Environmental Health and Safety can offer assistance with ventilation-related questions and concerns.
Chemical Fume Hoods
Constant Volume Hoods
Conventional hoods represent the original and most simple of the hood design styles. With a conventional hood the volume of air exhausted is constant, regardless of sash height. As the sash is lowered the opening area decreases, resulting in an increase in face velocity. Since face velocity changes dramatically with sash position it is particularly important when working with conventional hoods to maintain the sash at its optimal height as indicated by the yellow sticker attached to the hood frame.
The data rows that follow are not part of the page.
(* ===== verification/TaskGroup.v ===== *)
(** * Task groups (src/task_group.c).

    A group tracks the tasks it submitted to a pool.  It is modelled against
    the contract of PoolContract.v, so every interleaving of the pool's own
    threads is an arbitrary sequence of [tp_exec] steps.  The group lock is
    explicit: loom_task_group_submit holds it across the call into the pool and
    task_group_cancel_tracked across one cancel call per node, so both are
    several steps, while the wrappers' decrement and the tests of the waiters
    are one critical section each.

    A wrapper context is named by the task id the pool gave to its submission.
    Freeing a context twice, reading a freed one or touching the group after
    destroy released it sets [fault]. *)
From S2P Require Import Prelude Types Pool PoolContract.

(** ** State *)

Inductive glock :=
  | LFree
  | LSubmit                          (* inside loom_pool_submit, context and node allocated *)
  | LSubmitted (t : nat)             (* the pool has the task, the call has not returned *)
  | LCancel (destroy : bool) (rest : list nat).   (* task_group_cancel_tracked, nodes left *)

(** How far a wrapper is after the user's function returned. *)
Inductive wphase := WCounted | WFreed.

(** A thread inside loom_task_group_wait(_timeout), and the destroyer. *)
Inductive gwait := GTest | GAsleep | GRet (rc : loom_result_t).

#[export] Instance glock_eq_dec : EqDecision glock. Proof. solve_decision. Defined.
#[export] Instance wphase_eq_dec : EqDecision wphase. Proof. solve_decision. Defined.
#[export] Instance gwait_eq_dec : EqDecision gwait. Proof. solve_decision. Defined.

Record group (S : Type) := mk_group {
  g_pool : S;
  nodes : list nat;                  (* tracked list, head first *)
  node_count : Z;                    (* uint32_t *)
  pending : Z;                       (* uint32_t *)
  destroyed : bool;
  lock : glock;
  mine : gset nat;                   (* ids the pool gave to the group's submissions *)
  revoked : gset nat;                (* ids the group cancelled *)
  ctxs : gset nat;                   (* contexts not freed *)
  wrappers : gmap nat wphase;
  waiters : list gwait;
  destroyer : option gwait;
  freed : bool;
  fault : bool;
}.
Arguments mk_group {S}. Arguments g_pool {S}. Arguments nodes {S}. Arguments node_count {S}. Arguments pending {S}.
Arguments destroyed {S}. Arguments lock {S}. Arguments mine {S}. Arguments revoked {S}. Arguments ctxs {S}.
Arguments wrappers {S}. Arguments waiters {S}. Arguments destroyer {S}. Arguments freed {S}. Arguments fault {S}.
Optimal sash height represents the point where face velocity equals 100 fpm.
Variable Air Volume Hoods
Variable air volume (VAV) hoods are the most sophisticated of the hood types, requiring technically proficient design, installation and maintenance. The primary characteristic of VAV hoods is their ability to maintain a constant face velocity as sash height changes. Sash height is continuously monitored and total fan exhaust volume adjusted so that the average face velocity is maintained within acceptable parameters.
Auxiliary Air Hoods
With this type of hood a dedicated duct supplies outside air to the face of a bypass hood. The main advantage of an auxiliary air hood is the energy savings realized by reducing the amount of heated or air conditioned room air exhausted by the hood. While energy savings can be substantial, the unconditioned air flow can cause discomfort for those working near the hood. It is important to keep in mind, however, that the auxiliary air supply is necessary for proper functioning of the hood.
Anatomy of a Hood
Hood Body: The visible part of the fume hood that serves to contain hazardous gases and vapors.
Baffles: Moveable partitions used to create slotted openings along the back of the hood body. Baffles keep the airflow uniform across the hood opening, thus eliminating dead spots and optimizing capture efficiency.
Sash: By using the sash to adjust the front opening, air flow across the hood can be adjusted to the point where capture of contaminants is maximized. Each hood is marked with the optimum sash configuration. The sash should be held in this position when work involving the fume hood is being performed and closed completely when the hood is not in use.
Airfoil: Found along the bottom and side edges airfoils streamline air flow into the hood, preventing the creation of turbulent eddies that can carry vapors out of the hood. The space below the bottom airfoil provides source of room air for the hood to exhaust when the sash is fully closed.
Work surface: Generally a laboratory bench top, but also the floor of a walk-in hood, this is the area under the hood where apparatus is placed for use.
Exhaust plenum: An important engineering feature, the exhaust plenum helps to distribute air flow evenly across the hood face. Materials such as paper towels drawn into the plenum can create turbulence in this part of the hood, resulting in areas of poor air flow and uneven performance.
Face: The imaginary plane running between the bottom of the sash to the work surface. Hood face velocity is measured across this plane.